Speaking to the Financial Times, Volker let it be known that the US administration is "seriously considering" arming the Ukrainian army to fight the pro-Russian rebels.

He also appeared to echo remarks made by the US secretary of state, Rex Tillerson, who laid the blame for failure to implement the 2015 Minsk accords solely at the Kremlin's door.

This approach signals a tentative break with the policy toward Ukraine pursued by Barack Obama's administration.

Change in policy?

The latter perceived Moscow to be a 'regional power', a threat to its neighbours, but not yet a global force whose disposition had to be won by any price.

Obama therefore eschewed any idea of a grand bargain with Moscow. He was reluctant to reserve Ukraine and Eastern Europe as Russia's sphere of influence for the Kremlin's assistance in other regions, such as the Middle East.

At the same time, Obama was careful not to step over the line when dealing with Russian president Vladimir Putin. Among other things, that involved a rejection of calls to ship lethal weapons to Kiev.

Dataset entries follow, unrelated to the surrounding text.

(* ===== verification/THash.v ===== *)
(** * t_hash.c: hashes

    A hash is a ziplist of fields and values, one after the other, while it is
    small, and a dict otherwise.  The functions [hashType*] hide the encodings;
    the commands are built on them, on a keyspace whose other values are of some
    other type.

    Strings are lists of bytes.  [None] stands for undefined behaviour, a failed
    assertion or a panic.  Ownership of strings (the flags of [hashTypeSet] and
    the calls of [sdsfree]) is not modelled.

    Parameters: the hash of strings, whether dicts may be resized, the contents
    of fresh memory, the addresses of tables (for the fingerprint of iterators)
    and the two configured bounds of ziplists. *)

From stdpp Require Import strings.
From S2P Require Import Prelude Decimal Util Dict DictIter MapApi SdsText Ziplist Keyspace TSet.

Inductive hobj := HZiplist (zl : list Z) | HHt (d : dict (list Z) (list Z)) | NotHash.

Abbreviation hserver := (server hobj).
Abbreviation NotifyHash := (Notify NOTIFY_HASH).

(** [hashTypeIterator]; the entry of a dict is known by its key. *)
Inductive hashTypeIterator :=
  | HiZiplist (fptr vptr : option Z)
  | HiHt (di : dictIterator (list Z)) (de : option (list Z)).

Inductive what := OBJ_HASH_KEY | OBJ_HASH_VALUE.

Section hashes.
Context (hash : list Z → Z) (cr : bool) (junk : Z) (addr : nat → Z).
Context (hash_max_ziplist_entries hash_max_ziplist_value : Z).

Like Obama, Donald Trump's team is not willing to unify the Ukraine crisis and problems in the Middle East or North Africa into one track.

As Fiona Hill, a senior Russia adviser in the current US administration, wrote last October: "There is no 'grand bargain' to be had with Russia in which the future of Ukraine is traded for other strategic goals in the Middle East. The conflict has to be dealt with on its own terms, in the context of its own complexities".

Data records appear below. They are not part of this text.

Lemma ht_get_ok d M field : ht_hash d M →
  ∃ d', hashTypeGetFromHashTable hash d field = Some (d', M !! field) ∧ ht_hash d' M.
Proof.
  intros (Hi & Hs & <-). unfold hashTypeGetFromHashTable. destruct (find_spec htype eq_refl d field Hi) as (d' & r & E & Hi' & Hv & Hr).
  pose proof (dictFind_sizes htype d field d' r (proj1 Hi) Hs E) as Hs'. rewrite E. cbn [mbind option_bind]. exists d'. split; [|done].
  destruct r as [r|]; [|by rewrite Hr]. destruct Hr as (x & Hx & -> & _). apply bind_Some in Hx as (e & -> & Ee). cbn [mbind option_bind]. by rewrite Ee.
Qed.

Lemma ht_put d M field value : ht_hash d M → Z.of_nat (base.size M) < MAX_ENTRIES →
  ∃ d', hashTypeSet hash cr junk addr max (HHt d) field value = Some (HHt d', bool_decide (is_Some (M !! field))) ∧ ht_hash d' (<[field := value]> M).
Proof.
  intros (Hi & Hs & <-) Hsz. cbn [hashTypeSet]. destruct (find_spec htype eq_refl d field Hi) as (d1 & r & E & Hi1 & Hv & Hr).
  pose proof (dictFind_sizes htype d field d1 r (proj1 Hi) Hs E) as Hs1. rewrite E. cbn [mbind option_bind]. destruct r as [r|].
  - destruct Hr as (x & _ & -> & Hput). destruct (Hput value) as (d2 & E2 & Hi2 & Hv2). rewrite E2. cbn [mbind option_bind]. exists d2.
    split; [done|]. split_and!; try done. by eapply dictSetVal_sizes.
  - rewrite Hr. destruct (add_spec htype eq_refl cr d1 field value Hi1) as (d2 & E2 & Hi2 & Hv2); [by rewrite Hv|by rewrite Hv|]. rewrite E2. cbn [mbind option_bind].
    exists d2. rewrite bool_decide_false by apply is_Some_None. split; [done|]. split_and!; try done; [|by rewrite Hv2, Hv].
    by eapply dictAdd_sizes; [apply Hi1|done|exact E2].
Qed.

Lemma ht_delete d M field : ht_hash d M → Z.of_nat (base.size M) < 2 ^ 31 →
  ∃ d', hashTypeDelete hash cr junk (HHt d) field = Some (HHt d', bool_decide (is_Some (M !! field))) ∧ ht_hash d' (delete field M).
Proof.
  intros Hd Hsz. pose proof Hd as (Hi & Hs & HM). cbn [hashTypeDelete]. unfold dictDelete.
  destruct (dictGenericDelete_spec htype d field false (proj1 Hi)) as (d1 & he & fr & E & Hwf1 & Hm & Hcase). rewrite E. cbn [mbind option_bind].
  pose proof (dictGenericDelete_sizes htype d field false d1 he fr (proj1 Hi) Hs E) as Hs1.
  assert (ht_hash d1 (delete field M)) as Hd1.
  { split_and!; [|done|].
    - split; [done|]. intros j. rewrite Hm. intros [_ Hj]%lookup_delete_Some. by apply (proj2 Hi j).
    - rewrite <- HM. unfold vals. by rewrite Hm, omap_delete. }
  destruct he as [he|]; simpl.
  - destruct Hcase as (_ & Hl & _). eexists. rewrite bool_decide_true; cycle 1.
    { rewrite <- HM, vals_lookup, Hl. pose proof (proj2 Hi field) as Hn. rewrite Hl in Hn. destruct (v he); [|done]. by eexists. }
    split; [done|]. destruct (htNeedsResize d1); [|done]. destruct (dictResize_ok htype cr d1 Hwf1 Hs1) as (Hwf2 & Hs2 & Hm2).
    + destruct (ht_size_hash d1 _ Hd1) as [_ ->]. assert (base.size (delete field M) ≤ base.size M)%nat; [|lia].
      apply map_subseteq_size. apply delete_subseteq.
    + destruct Hd1 as (Hi1 & _ & HM1). split_and!; [by eapply inv_eq|done|]. rewrite <- HM1. by apply vals_eq.
  - destruct Hcase as [Hl _]. eexists. rewrite bool_decide_false; [done|]. rewrite <- HM, vals_lookup, Hl. apply is_Some_None.
Qed.

Lemma each_ht_hash {S} d (body : hashTypeIterator → S → option S) fuel : dict_wf htype d → sizes_ok d →
  ∀ it de, iter_ok d it → it_safe it = false → (it_started it = true → it_fingerprint it = Some (dictFingerprint addr d)) →
  (length (pending d it) < fuel)%nat →
  ∃ his, Forall2 (λ hi k, ∃ di, hi = HiHt di (Some k)) his (pending d it) ∧
    ∀ s, hash_each addr fuel (HHt d) body (HiHt it de) s = run_each body his s.
Proof.
  intros Hwf Hs. induction fuel as [|fuel IH]; intros it de Hok Hsf Hfp Hf; [lia|].
  destruct (dictNext_spec htype addr d it Hwf Hs Hok) as (d' & it' & r & En & Hd & Hsf' & Hst' & Hfp' & Hr & Hnext).
  { intros Hx. congruence. }
  assert (d' = d ∧ it_fingerprint it' = Some (dictFingerprint addr d)) as [-> Hfp1].
  { unfold it_begin in Hd, Hfp'. destruct (it_started it) eqn:Est; [split; [done|]; rewrite Hfp'; auto|].
    rewrite Hsf in Hd, Hfp'. done. }
  destruct (pending d it) as [|k ks] eqn:Ep; subst r; cbn [head] in *.
  - exists []. split; [done|]. intros s. cbn [hash_each hashTypeNext]. rewrite En. cbn [mbind option_bind].
    rewrite bool_decide_false by apply is_Some_None. cbn [hashTypeReleaseIterator run_each]. unfold dictReleaseIterator. rewrite Hst', Hsf', Hsf, Hfp1, decide_True by done. done.
  - destruct Hnext as (Hok' & Hp' & _); [done|]. destruct (IH it' (Some k) Hok') as (his & Hall & Hrun); [congruence|done|rewrite Hp'; simpl in *; lia|].
    exists (HiHt it' (Some k) :: his). split; [constructor; [by eexists|by rewrite Hp' in Hall]|].
    intros s. cbn [hash_each hashTypeNext run_each]. rewrite En. cbn [mbind option_bind]. rewrite bool_decide_true by by eexists.
    destruct (body _ s); [|done]. apply Hrun.
Qed.

Lemma ht_cursor d M hi p : ht_hash d M → M !! p.1 = Some p.2 → (∃ di, hi = HiHt di (Some p.1)) → cursor_ok (HHt d) hi p.
Proof.
  intros (_ & _ & <-) Hp [di ->]. rewrite vals_lookup in Hp. apply bind_Some in Hp as (y & Hy & Ey). simpl in Ey. subst y.
  exists (ZStr p.1), (ZStr p.2). cbn. rewrite Hy. cbn. by split_and!.
Qed.

Lemma ht_cursors d M his l : ht_hash d M → Forall (λ p, M !! p.1 = Some p.2) l →
  Forall2 (λ hi p, ∃ di, hi = HiHt di (Some p.1)) his l → Forall2 (cursor_ok (HHt d)) his l.
Proof.
  intros Hd Hl Hall. induction Hall as [|hi p his l Hh Hall IH]; [done|]. apply Forall_cons in Hl as [Hp Hl].
  constructor; [by eapply ht_cursor|by apply IH].
Qed.

(** A loop over a hash runs its body on every pair once. *)
Lemma hash_iterate_ok {S} o M (body : hashTypeIterator → S → option S) : hash_ok o M →
  ∃ l his, l ≡ₚ map_to_list M ∧ Forall2 (cursor_ok o) his l ∧ ∀ s, hash_iterate addr o body s = run_each body his s.
Proof.
  destruct o as [b|d|]; simpl; [| |done].
  - intros (l & (Hb & Hnd & <-) & _). destruct (iterate_zl b l body Hb) as (his & Hall & Hrun). exists l, his. split_and!; try done.
    symmetry. by apply map_to_list_to_map.
  - intros Hd. pose proof Hd as (Hi & Hs & HM). pose proof (proj1 Hi) as Hwf. destruct (ht_size_hash d M Hd) as [E1 E2].
    destruct (each_ht_hash d body (hash_fuel (HHt d)) Hwf Hs dictGetIterator None) as (his & Hall & Hrun); try done.
    { exact (fresh_iter_ok htype d false Hwf). }
    { change dictGetIterator with (DI (-1) 0 false (@None bytes) None None). rewrite (fresh_pending d false). unfold Dict.keys. rewrite length_fmap. simpl. lia. }
    change dictGetIterator with (DI (-1) 0 false (@None bytes) None None) in Hall. rewrite (fresh_pending d false) in Hall.
    destruct (pairs_of_keys M (Dict.keys (entries d))) as (l & El & Hp & Hl).
    { apply (wf_keys _ _ Hwf). }
    { rewrite <- HM. apply set_eq. intros x. rewrite elem_of_list_to_set, elem_of_dom.
      destruct (decide (x ∈ Dict.keys (entries d))) as [Hin|Hni].
      - split; [|done]. intros _. destruct (vals d !! x) eqn:E; [by eexists|]. by apply (inv_None htype d x Hi), dict_map_None in E.
      - split; [done|]. apply dict_map_None, (inv_None htype d x Hi) in Hni. rewrite Hni. intros Hx. by apply is_Some_None in Hx. }
    exists l, his. split; [done|]. split; [|exact Hrun]. rewrite <- El, Forall2_fmap_r in Hall.
    by eapply ht_cursors.
Qed.

(** ** The operations on both encodings *)

Lemma create_hash_ok : ∃ o, createHashObject junk = Some o ∧ hash_ok o ∅.
Proof.
  unfold createHashObject. destruct (new_holds junk) as (b & -> & Hb). eexists. split; [done|]. exists []. split; [|done]. split_and!; try done. apply NoDup_nil_2.
Qed.

Lemma convert_hash_ok b l M : zl_pairs b l M → Z.of_nat (length l) < MAX_ENTRIES →
  ∃ o, hashTypeConvert hash cr junk addr (HZiplist b) = Some o ∧ hash_ok o M.
Proof.
  intros (Hb & Hnd & <-) Hlen. cbn [hashTypeConvert]. unfold hashTypeConvertZiplist.
  destruct (iterate_zl b l (convert_pair hash cr junk (HZiplist b)) Hb) as (his & Hall & ->).
  destruct (run_each_inv _ (convert_pair hash cr junk (HZiplist b)) (λ l1 d, ht_hash d (list_to_map l1)) _ _ Hall [] dictCreate) as (d & -> & Hd); [apply ht_new| |by exists (HHt d)].
  intros l1 [f x] hi d [l2 Hpre] Hcur Hd. simpl in Hpre. unfold convert_pair. destruct (current_sds _ _ _ Hcur) as [-> ->]. cbn [mbind option_bind fst snd].
  rewrite Hpre, <- app_assoc in Hnd. pose proof Hnd as Hnd'. rewrite fmap_app in Hnd'. apply NoDup_app in Hnd' as (Hn1 & Hdis & _).
  assert (f ∉ l1.*1) as Hf by (intros Hx; apply (Hdis f Hx); by left). destruct (pairs_append l1 f x Hn1 Hf) as [_ Eap].
  destruct Hd as (Hi & Hs & HM). destruct (add_spec htype eq_refl cr d f x Hi) as (d' & E & Hi' & HM').
  { rewrite HM. by apply pairs_missing. }
  { rewrite HM. pose proof (map_to_list_to_map (M := gmap bytes) l1 Hn1) as Hp%Permutation_length. rewrite length_map_to_list in Hp. rewrite Hp. rewrite Hpre, !length_app in Hlen. lia. }
  rewrite E. cbn [mbind option_bind]. simpl. exists d'. split; [done|]. split_and!; [done| |by rewrite HM', HM, Eap].
  by eapply dictAdd_sizes; [apply Hi|done|exact E].
Qed.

What changed is the intensity with which Washington is ready to pressure the Russians. Where Obama vacillated, Trump' team, it seems, is willing to push further.

The ball is now in Europe's court. Should it - namely France and Germany - go along with the US and support the armament of Ukraine? Or would it be more prudent to play a moderating influence, persuading Trump's administration to hold its horses?

European decision

It depends on what Europe wants. If the EU thinks the time for talks with Russia is over, then, by all means, they should support Volker's line. But make no mistake: New economic sanctions and sending weapons to Ukraine cannot persuade Russia to compromise.

Should the US and her allies act upon Volker's threats, it will turn the Ukraine crisis into a full-fledged proxy war. Putin won't blink.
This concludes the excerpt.